All of my early work is figurative. Done with live models using plaster casts. Except for the recurring image of a polyurethane face I got when I was fifteen years old. Plaster casting, fabric, or leather are constant. No matter what other materials I use in a piece. You can see this in The Wave. Over the last five years my life has changed profoundly. Through years of looking inside myself along with meditation, I came to the realization that I am transgender. Living Inside My Head Forced Gender Beliefs reflects these changes. In this piece and future pieces, questions about gender and who we really are will be my message.

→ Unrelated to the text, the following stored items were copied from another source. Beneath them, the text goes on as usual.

(* ===== verification/Prelude.v ===== *)
(** * mqlog: an embeddable durable queue kept as an immutable log

    ** The program

    mqlog stores payloads one after the other and gives each an offset. A log
    ([struct mqlog], src/mqlog.c) is a directory of segments. A segment
    ([struct segment], src/segment.c) is a pair of memory-mapped files: the
    data file holds the frames, each a 12-byte header (src/prot.h) with the
    CRC-32 (src/crc32.c) of the payload that follows it; the index file holds
    the position of each frame in the data file. A segment that cannot take a
    payload is closed with an end-of-segment mark and the log rolls to a new
    one. The segments of a log are found by the offset of their first payload
    in a B+tree (src/mbptree.c) that only grows on the right. Every operation
    returns a non-negative result or a code of src/mqlogerrno.h.

    The calls go down this list: [mqlog_write], [mqlog_read], [mqlog_sync],
    [mqlog_open] and [mqlog_close] call the index, the mutex and the segments;
    the segments call the frame protocol, the CRC, the helpers of src/util.c
    and the kernel; the index calls the allocator only.

    ** How it is modelled

    C code is a function to [result]: [Ok] with the value and the new state,
    or [UB] where the C standard leaves the behaviour undefined or an [assert]
    fails. State that C keeps in a structure is a record passed along.
    Machine integers are [Z] with [u32], [u64], [i32], [i64] written where the
    code converts or may wrap (LP64). Mapped memory is a [region]: its base
    address and its bytes; an access outside it is [UB]. Nodes of the tree live
    in a heap from addresses to blocks. Pointers are addresses, 0 for [NULL].

    The kernel, [malloc], the mutex and [calloc] are not code of the
    repository. The first three are classes ([Posix], [Pthread]) whose worlds
    are parameters, with classes of laws ([PosixLaws], [PthreadLaws]) for the
    documented behaviour the theorems rely on; failures of every call are
    allowed by the laws. [munmap] is known only for a mapping passed whole,
    [mmap] returns page-aligned addresses, [closedir] wants an open stream, and
    [pthread_mutex_destroy] an initialised mutex. [calloc] in the tree is a pair of functions from the
    heap. MemOs.v and the end of Pthread.v give concrete instances, with which
    the witnesses compute.

    ** The files

    - Prelude.v, this file: outcomes, machine widths, memory as bytes;
      Errno.v: the codes of src/mqlogerrno.h.
    - Crc32.v: src/crc32.c, with the bit-serial register of its comment.
    - Prot.v: src/prot.h and src/prot.c, field by field in memory.
    - Posix.v, MemOs.v: the kernel and the allocator as a class, its laws, an
      instance; Disk.v: the laws of what the disk holds of a mapped file;
      Util.v: src/util.c and the C string functions; Cleanup.v: the helpers of
      src/util.c that only tests and benchmarks call.
    - Segment.v: src/segment.c on an open segment; SegmentFile.v: its names,
      [segment_open], [segment_close]. SegmentInv.v, SegmentOps.v,
      SegmentSpec.v, SegmentTypes.v, SegmentBytes.v are about the former,
      SegmentFileSpec.v, SegmentDurable.v, SegmentFrame.v about the latter.
      SegmentStub.v: the segment that a write too large for it leaves.
      SegmentCrash.v, SegmentCrashSpec.v and SegmentCrashGap.v: a segment and
      its disk, and what an open finds after a crash of the machine.
    - SegmentThreads.v: [segment_write] and [segment_read] as sequences of
      single accesses that interleave; SegmentThreadsInv.v,
      SegmentThreadsOps.v, SegmentThreadsStep.v, SegmentThreadsSpec.v and
      SegmentThreadsSeen.v prove what holds of every interleaving.
      SegmentThreadsSync.v: the accesses of [segment_sync];
      SegmentThreadsRest.v: a segment with one writer at a time, as a log
      has it.
    - Mbptree.v: src/mbptree.c; MbptreeInv.v, MbptreeOps.v, MbptreeAppend.v,
      MbptreeFind.v, MbptreeSpec.v are about it; MbptreePrint.v:
      [mbptree_print] and the breadth first iterator. MbptreeThreads.v:
      [mbptree_append], [mbptree_leaf_floor] and [mbptree_last_value] as single
      accesses that interleave, with MbptreeThreadsInv.v and MbptreeThreadsSpec.v.
    - Index.v: the class of the functions of mbptree.h that mqlog.c calls, with
      their laws; MbptreeIndex.v: the tree is an instance of both.
    - Layout.v: src/cassert.h and the sizes of the structures.
    - Pthread.v: the mutex. Mqlog.v: all of src/mqlog.c over the three classes;
      MqlogInv.v, MqlogSynced.v, MqlogOps.v, MqlogOpen.v, MqlogSpec.v,
      MqlogCommit.v, MqlogDurable.v, MqlogErrors.v are about it.
    - MqlogThreads.v: [mqlog_write], [mqlog_read] and [mqlog_sync] as single
      accesses that interleave, on top of those of the segments.
      MqlogThreadsAlone.v is about one call, MqlogThreadsInv.v,
      MqlogThreadsOps.v, MqlogThreadsStep.v, MqlogThreadsSync.v,
      MqlogThreadsWrite.v, MqlogThreadsSpec.v and MqlogThreadsSeen.v about all
      of them.

    ** What is proved

    Each theorem says in its comment what it assumes. Three assumptions come
    back. (1) Room in the index: the code maps an index of one entry for each
    96 bytes of data, rounded up to pages, and small payloads run past it
    ([index_too_small]). The theorems on a log ask that payloads have at least
    [lo] bytes, for an [lo] of which every payload that fits has a slot
    ([index_mapped]): 84 bytes are enough for any size ([mapped_84]) and no
    minimum is needed when a segment is one page ([mapped_page]). Payloads do
    not imitate an end mark ([payload_closes_segment]) and fit an empty
    segment ([oversized_write_bricks_log]). (2) A slot in the index file:
    reopening scans the file for a zero entry, and wants one after the last
    payload ([slots], [reopenable]). (3) Descriptor 0 is open, since the error
    paths of [segment_open] do not close it.

    Log. [log_refines_list]: any sequence of writes, reads and syncs on a log
    opened on a directory without segments is that of an append-only list,
    over any number of segments, with no undefined behaviour.
    [committed_log_refines_clog]: a log opened with [MQLOG_RDCMT] marks its
    payloads as the syncs reach them and shows the marked ones;
    [left_unsynced_stays_hidden] is what it never shows. The invariants hold
    in both read modes (the class [Mode]), and so do the theorems that do not
    say which.
    [log_close_stores] and [log_reopens]: what a close that returned 0 leaves
    on disk is what an open finds again, with either flag.
    [failed_read_keeps_lock], [oversized_write_bricks_log] and
    [unordered_directory_is_refused] are defects of the log, each stated for
    every log it can happen to.

    Segment. [segment_refines_queue]: a segment is an append-only queue bounded
    by its data and by its mapped index, in both read modes and for any
    payloads; where the index has no slot left the queue has no answer and the
    behaviour of the code is undefined. [segment_write_branches],
    [segment_read_safe], [segment_sync_branches] and
    [find_w_offset_pair_recovers] are its operations branch by branch.
    [index_too_small] and [payload_closes_segment] are its defects.
    [segment_open_releases], [segment_reopens] and [segment_names_roundtrip]
    are about the files and the resources. [operations_are_typed] (the fields
    stay in the ranges of their types) and [claim_is_claim_words] (the word
    that the code swaps stands for the pair that the model swaps) support the
    reading of the definitions.

    Durability. [synced_survives_crash]: the disk gets pages of a mapping when
    [msync] is called, and at any other time, in any order; what a positive
    result of [segment_sync] acknowledged is read again after a crash at any
    later point between two calls, as long as the index file keeps a slot.
    [sync_forgets_index] and [crash_repeats_payload] are what the code does not
    handle, for any segment that comes there.

    Concurrency on a segment. A state is a segment and the calls on it, each
    at one of its accesses; an event starts a call, lets one call make its
    next access, or moves the synced offset. [concurrent_calls_are_safe],
    [concurrent_writes_linearize], [concurrent_reads_are_stable] and
    [completed_writes_are_seen] hold of calm executions from a segment without
    end mark whose index has room: as long as at most one call of
    [segment_write] has not yet claimed its frame, or the frames of all that
    have not fit. mqlog.c calls [segment_write] with its mutex held, so that
    its executions are calm. The two halves of the write offset are loaded in
    one fixed order. [racing_marks_overrun] shows why calm is asked.
    [calls_are_wait_free] needs no condition, nor does [lost_race_is_progress]:
    a lost claim means that another call moved the write offset in between.
    The model cuts the operations a second time, into accesses;
    [alone_is_sequential] ties this translation to the sequential one.

    Concurrency on a log. The mutex makes one call the holder; what the holder
    has left to do is a suffix of the sequential operation on the log at rest,
    each segment sees its own calls, and the invariant of a segment holds of
    them, with one writer. [log_calls_are_safe], [log_writes_linearize],
    [log_reads_are_stable] and [completed_log_writes_are_seen] follow for every
    interleaving, any number of segments and any failure of the system, as
    long as no [mqlog_sync] reads the index within an append, which is a data
    race of the code ([sync_race], [last_value_meets_half_entry]).
    [log_calls_are_wait_free] holds with no condition and no law of the
    interfaces. [log_alone_is_sequential] ties the accesses to Mqlog.v.

    Index. [tree_refines_sorted_list]: the tree is an ascending list;
    [append_in_order], [leaf_floor_iterates], [lookup_is_logarithmic],
    [free_releases_every_node], [append_out_of_memory] and
    [print_visits_levels] are its operations.

    Concurrency on the index. [tree_lock_excludes]: with one lookup at a time
    under the lock, appends and lookups exclude each other and the tree stores
    what the appends stored; [tree_alone_is_sequential] ties the accesses to
    the sequential definitions. [stale_lookup_locks_tree],
    [two_lookups_lose_exclusion], [scan_meets_half_entry] and
    [last_value_meets_half_entry] are executions in which the lock fails, or is
    not there. mqlog.c holds its mutex when it appends or looks up, so that but
    for the last, from [mqlog_sync], they do not happen to a log.

    Frames and checksums. [header_write_read], [crc32_is_bitwise],
    [crc32_detects_burst].

    ** Bounds and fuel

    A decimal number is printed with 20 digits, which hold any 64-bit value.
    [mbptree_find_leaf] and [mbptree_free_node] take the size of the heap as
    fuel, which the height of a tree in the heap does not exceed; the walk of
    [mqlog_close] takes the number of segments and one more; the theorems show
    that these are enough. [mbptree_print] has a turn for each cell of the
    queue, [queue_cells], and one more, since each turn moves the head on.
    Loops over arrays and directory entries are structural.

    ** What is not modelled

    - The tests and the benchmarks; messages printed in debug builds.
    - The addresses and the release of iterators, which the library allocates
      and frees within a call.
    - Concurrent calls of [mqlog_open] and [mqlog_close], which mqlog.h does not
      declare thread safe. Weak memory: the concurrent models are sequentially
      consistent.
    - Files that other processes change. But for the theorems on durability, a
      file has what was stored in its mapping. A crash of the machine within a
      call, the order in which the disk gets the entries of a directory, and a
      log whose segments went down are not modelled. *)

From stdpp Require Export base list sorting gmap strings.
From coqutil Require Export Byte Word.LittleEndianList.
From Stdlib Require Export ZArith Lia ZifyBool.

Right: Living Inside My Head - Forced Gender Beliefs, 2020. Plaster casts, glass, satin, brass, plastic figures, stainless steel clips. 25”x 20.5” x 20.5”.

Roy Baizan

2017 and 2020 BRIO Winner

My name is Roy Baizan and I am a Chicanx documentary photographer and arts educator from The Bronx. When I first began photographing my camera was a tool to explore all of my surroundings and to document community and identity. Today it is also a practice of empowerment and celebration of those around me. I am committed to telling stories that often go misrepresented, and to challenge misconceptions of my community. I am constantly photographing from a perspective that is grounded in the struggles and triumphs of my local communities, from the stories of my Bronx home to returning to my family’s raices in Mexico.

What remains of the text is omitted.